Archive pour le 6.11.2007

Serge Rousseau, un homme de qualité

mardi 6 novembre 2007

On a appris dimanche la disparition de Serge Rousseau, un homme d’une grande qualité et d’une grande gentillesse, décédé la veille.

Serge Rousseau était agent d’acteurs. Une figure historique et très appréciée à l’intérieur du cinéma français. Il a longtemps travaillé au sein de l’agence Artmédia aux côtés de Gérard Lebovici, puis de Jean-Louis Livi, avant de rejoindre Cinéart. Il avait entre autres été l’agent de Fanny Ardant, de Nathalie Baye, de Patrick Dewaere, ou de Sandrine Bonnaire. Et surtout, il avait été l’ami de François Truffaut. Un de ses plus proches. Je serais tenté de dire son confident. Dans Baisers volés, Serge Rousseau faisait une apparition vers la fin du film : celle de « l’Inconnu », celui qui, vêtu d’un imperméable clair, suivait à distance Claude Jade et Jean-Pierre Léaud, l’air inquiétant. Et qui disait à Claude Jade, assise sur un banc de l’avenue de Breteuil : « Avec moi vous n’aurez plus peur, car j’incarne l’amour : l’amour définitif ».

Dans La Chambre verte, il n’apparaît qu’en photos dans le film, incarnant Paul Massigny, le rival de Julien Davenne, le personnage principal interprété par Truffaut lui-même. Dans La Mariée était en noir, Serge Rousseau apparaît à peine dans le rôle du fiancé de Jeanne Moreau, que l’on abat d’un coup de fusil lors de la sortie de l’église où le couple vient de se marier. Et c’est pour lui que Julie Kohler se venge…

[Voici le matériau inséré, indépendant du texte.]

(** * qexpy.plotting: a shallow embedding of the [Plot] class

    The [Plot] object of [qexpy/plotting.py] accumulates the datasets,
    user functions, colours, labels and axis ranges of a figure and hands
    them to bokeh when the figure is requested.  Each method of the class
    is translated below into a computation over the attributes of [self]
    and the module-level state it touches, in a small state-and-exception
    monad; the properties of the class follow the definitions.

    Conventions of the embedding:
    - Python floats are exact rationals ([Q]); NaN and infinities are not
      represented.
    - [print] appends a line to [stdout].
    - An object that the class stores and later mutates in place carries
      an object identity: the two axis ranges, so that two attributes bound
      to the same sequence see each other's item assignments, and the
      datasets, so that a dataset added twice is fitted and renamed at both
      positions.
    - A range is kept as the sequence the caller gave: a list, a tuple, or
      a numpy array of floats or of integers.  Item assignment raises on a
      tuple and keeps the integer part in an array of integers.
    - The collaborators that are not part of this module ([qexpy.fitting],
      [qexpy.error], [qexpy.utils], [qexpy.plot_utils], bokeh) are
      modelled by what this module reads from them and calls on them. *)

From Stdlib Require Import ZArith QArith Ascii String List Bool Lia.
From stdpp Require Import base option list gmap strings.

Import ListNotations.
Local Open Scope string_scope.
Local Open Scope Z_scope.

(** ** Python values *)

(** The exceptions that can leave a method of [Plot]. *)
Inductive PyExc : Type :=
| IndexError
| KeyError
| AttributeError
| TypeError
| ValueError
| CollaboratorError (what : string).

Inductive Result (A : Type) : Type :=
| Ok (a : A)
| Raise (e : PyExc).
Arguments Ok {A} a.
Arguments Raise {A} e.

(** [l[i]] for a Python index: negative indices count from the end. *)
Definition py_getitem {A : Type} (l : list A) (i : Z) : Result A :=
  let n := Z.of_nat (length l) in
  let j := if i <? 0 then n + i else i in
  if (j <? 0) || (n <=? j) then Raise IndexError
  else match nth_error l (Z.to_nat j) with
       | Some a => Ok a
       | None => Raise IndexError
       end.

(** [a < b] and [a > b] on floats. *)
Definition py_lt (a b : Q) : bool := negb (Qle_bool b a).
Definition py_gt (a b : Q) : bool := py_lt b a.

(** [arr.max()] and [arr.min()] of a numpy array; numpy raises
    [ValueError] on an empty array. *)
Fixpoint maximum (x : Q) (l : list Q) : Q :=
  match l with
  | [] => x
  | y :: l' => maximum (if py_lt x y then y else x) l'
  end.

Fixpoint minimum (x : Q) (l : list Q) : Q :=
  match l with
  | [] => x
  | y :: l' => minimum (if py_lt y x then y else x) l'
  end.

Definition np_max (l : list Q) : Result Q :=
  match l with
  | [] => Raise ValueError
  | x :: l' => Ok (maximum x l')
  end.

Definition np_min (l : list Q) : Result Q :=
  match l with
  | [] => Raise ValueError
  | x :: l' => Ok (minimum x l')
  end.

(** [np.linspace(a, b, n)]: [n] evenly spaced samples, both ends
    included. *)
Definition np_linspace (a b : Q) (n : nat) : list Q :=
  match n with
  | O => []
  | S O => [a]
  | S (S _ as m) =>
      map (fun i : nat =>
             (a + inject_Z (Z.of_nat i) * ((b - a) / inject_Z (Z.of_nat m)))%Q)
          (seq 0 n)
  end.

(** [s.split(sep)] for a one-character separator; the result is never
    empty. *)
Fixpoint str_split (sep : Ascii.ascii) (s : string) : list string :=
  match s with
  | EmptyString => [EmptyString]
  | String c s' =>
      if Ascii.eqb c sep then EmptyString :: str_split sep s'
      else match str_split sep s' with
           | w :: ws => String c w :: ws
           | [] => [String c EmptyString]
           end
  end.

(** The sequences a range can be given as.  A numpy array has the one
    Python type [numpy.ndarray] whatever it holds, but item assignment
    depends on its dtype: [TNdarray] is an array of floats, [TNdarrayInt] an
    array of an integer dtype, as [np.array([0, 10])] is. *)
Inductive SeqType : Type := TList | TTuple | TNdarray | TNdarrayInt.

(** [type(a) is type(b)] *)
Definition SeqType_eqb (a b : SeqType) : bool :=
  match a, b with
  | TList, TList | TTuple, TTuple => true
  | (TNdarray | TNdarrayInt), (TNdarray | TNdarrayInt) => true
  | _, _ => false
  end.

(** The value an array of an integer dtype keeps of a float written into
    it: numpy casts as C does, towards zero. *)
Definition np_trunc (v : Q) : Q := inject_Z (Z.quot (Qnum v) (Z.pos (Qden v))).

(** What a sequence of the given kind holds after [seq[i] = v]. *)
Definition stored (t : SeqType) (v : Q) : Q :=
  match t with
  | TNdarrayInt => np_trunc v
  | TList | TTuple | TNdarray => v
  end.

(** A value passed where a range is expected.  Sequences are objects:
    [id] is the identity of the list, tuple or array.  [VArray0] is a
    numpy array of dimension 0, as [np.array(5.0)] is: its type is
    [numpy.ndarray] and it has no length. *)
Inductive PyValue : Type :=
| VNone
| VSeq (id : nat) (t : SeqType) (items : list Q)
| VArray0 (id : nat) (x : Q)
| VFloat (x : Q)
| VStr (s : string).

(** [v is not None] *)
Definition is_not_None (v : PyValue) : bool :=
  match v with VNone => false | _ => true end.

(** [len(v)]; [TypeError] for values without a length. *)
Definition py_len (v : PyValue) : Result Z :=
  match v with
  | VSeq _ _ items => Ok (Z.of_nat (length items))
  | VStr s => Ok (Z.of_nat (String.length s))
  | VNone | VArray0 _ _ | VFloat _ => Raise TypeError
  end.

(** A stored axis range: a two-element sequence object [[lo, hi]]. *)
Record PyRange : Type := mkRange {
  oid : nat;
  kind : SeqType;
  lo : Q;
  hi : Q }.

Truffaut aimait ainsi lui confier des rôles, comme des clins d’œil amicaux.

L’autre lien de Rousseau avec Truffaut, c’était bien sûr Marie Dubois. Car Serge était le mari de Marie Dubois, la magnifique Marie Dubois de Tirez sur le pianiste et de Jules et Jim, et de beaucoup d’autres films. Truffaut aimait Serge et Marie, l’un et l’autre, et les deux ensemble. Il aimait leur couple.

Lors des funérailles de Truffaut en octobre 1984, Serge Rousseau avait pris la parole au Cimetière Montmartre. L’autre orateur était Claude de Givray, scénariste (Baisers volés, Domicile conjugal) et cinéaste, lui aussi très proche du cinéaste. Truffaut leur avait confié ce rôle pas très marrant consistant à prendre la parole devant sa tombe.

Serge Rousseau était un homme charmant et délicat, toujours curieux de découvrir de nouveaux talents. Il avait débuté comme acteur, dans un film programmé il y a tout juste une semaine à la Cinémathèque : Les Mauvais coups de François Leterrier, d’après le roman de Roger Vailland. Serge Rousseau y incarne le fiancé d’Alexandra Stewart, la jeune et jolie institutrice qui débarque dans un village et qui tombe sous l’emprise de Roberte (Simone Signoret). Un rôle secondaire.

Comme d’autres, Serge Rousseau avait voulu être comédien, avant de se décider à devenir agent. Un agent s’occupe de la carrière d’acteurs. C’est parce qu’il connaissait les acteurs, leurs angoisses et leur talent, que Serge Rousseau s’en occupait si bien. Il l’a fait tout au long de sa vie avec une grande intelligence et une belle intégrité.

Il y a quelques années, cinq ans à peine, je lui avais demandé d’être la voix de François Truffaut : concrètement, de lire le Journal de tournage de Fahrenheit 451, ce texte très important que Truffaut écrivit, au jour le jour, à partir de janvier 1966, lorsqu’il tournait à Londres dans les studios de Pinewood son unique film de langue anglaise. Serge s’était prêté au jeu avec talent, et ce document assez unique figure en bonus dans le DVD de Fahrenheit 451 (édité chez mk2) sur des images du film : on entend la voix de Serge Rousseau lisant de longs fragments du journal de tournage de son ami Truffaut.